Meantime, you can help create the structure or format for communities and families to nurture the dying or chronically ill within them. Create the “how to guide” for chronic care, or Death and Dying for Dummies. It’s going to be needed and some one is going to do it, might as well be you…if you have the experience and wisdom and sensitivity to handle these delicate multi-layered legal, emotional,  medical, practical issues.

Look for Chronic Care Communities of friends and families coming together around death and dying. Home hospice will mushroom.  What is relatively rare today, hospice insurance will become the norm as more people opt to die at home, away from cold hospitals, nursing homes and assisted living facilities. Others will opt for assisted suicide clinics like ones run by the Dignitas group in Zurich where the rich and famous like British maestro  conductor Edward Downes and his wife went in July 2009 when cancer and old age made them decide that they were ready to go to Zurich for very the last time.

Mourning Dove Studios LLC in Arlington, MA is working with Mount Auburn Cemetery in nearby Watertown, MA. the oldest large-scale garden cemetery in the US, to introduce your final carbon footprint with biodegradable caskets made of papier-mâché material.
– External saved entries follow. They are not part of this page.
Lemma leaves_bind {A B : Type} (P : exn + B -> Prop) (p : prog A)
    (f : A -> prog B) :
  leaves (fun o => match o with
                   | inl e => P (inl e)
                   | inr a => leaves P (f a)
                   end) p ->
  leaves P (bind p f).
Proof.
  induction p as [a | e | c k IH | d k IH]; simpl; auto.
Qed.

Lemma leaves_and_finally {A : Type} (P : exn + A -> Prop) (p : prog A)
    (d : display) :
  leaves P p -> leaves P (and_finally p d).
Proof.
  induction p as [a | e | c k IH | d' k IH]; simpl; auto.
Qed.

Lemma nodes_bind {A B : Type} (P : call -> Prop) (p : prog A)
    (f : A -> prog B) :
  nodes P p -> (forall a, nodes P (f a)) -> nodes P (bind p f).
Proof.
  intros Hp Hf. induction p as [a | e | c k IH | d k IH]; simpl in *; auto.
  destruct Hp as [Hc Hk]. split; auto.
Qed.

Lemma nodes_and_finally {A : Type} (P : call -> Prop) (p : prog A)
    (d : display) :
  nodes P p -> nodes P (and_finally p d).
Proof.
  induction p as [a | e | c k IH | d' k IH]; simpl; auto.
  intros [Hc Hk]. split; auto.
Qed.

Lemma run_at_most {A : Type} (P : call -> bool) (p : prog A) :
  forall n h, at_most P n p ->
  List.length (filter P (calls_of (trace (run perform p h)))) <= n.
Proof.
  induction p as [a | e | c k IH | d k IH]; cbn; intros n h Hp;
    try lia; auto.
  destruct (perform c h) as [r h']. cbn.
  destruct (P c).
  - destruct n as [|m]; [contradiction|]. cbn.
    specialize (IH r m h' (Hp r)). lia.
  - apply IH, Hp.
Qed.

Lemma at_most_and_finally {A : Type} (P : call -> bool) (p : prog A) d :
  forall n, at_most P n p -> at_most P n (and_finally p d).
Proof.
  induction p as [a | e | c k IH | d' k IH]; cbn; intros n Hp; auto.
  destruct (P c); [destruct n; auto|]; auto.
Qed.

End Facts.

(** ** The result factory *)

Arguments add_tests : simpl never.

Lemma add_tests_eq r rows :
  add_tests r rows
  = {| likelihood := likelihood r; covariate_labels := covariate_labels r;
       candidate_labels := candidate_labels r; null := null r;
       candidates := candidates r ++
         map (fun row => {| index := fst row; effect_size := snd (snd row);
                            alt_log_marginal_likelihood := fst (snd row) |})
             rows |}.
Proof.
  unfold add_tests. revert r.
  induction rows as [|row rows IH]; intros r; cbn.
  - rewrite app_nil_r. now destruct r.
  - rewrite IH. cbn. now rewrite <- app_assoc.
Qed.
What could be better as your final act, tread lightly on the earth as you are laid to rest!  This concept that started with indigenous peoples across the globe has been in vogue in Europe for over two decades and is finally catching on in the US.  Check out a cemetery near you. Also, there is even a funeral industry blog, Your Funeral Guy and check out SimpleFunerals for funerals under $2000. That’s a steal!!

Rest assured, death is soon going to be on your mind.  The forces are converging.   It’s your life and it’s your death.  Make it happen your way.

Let your imagination run wild.

 

Create the future and smell the roses, it’s your move!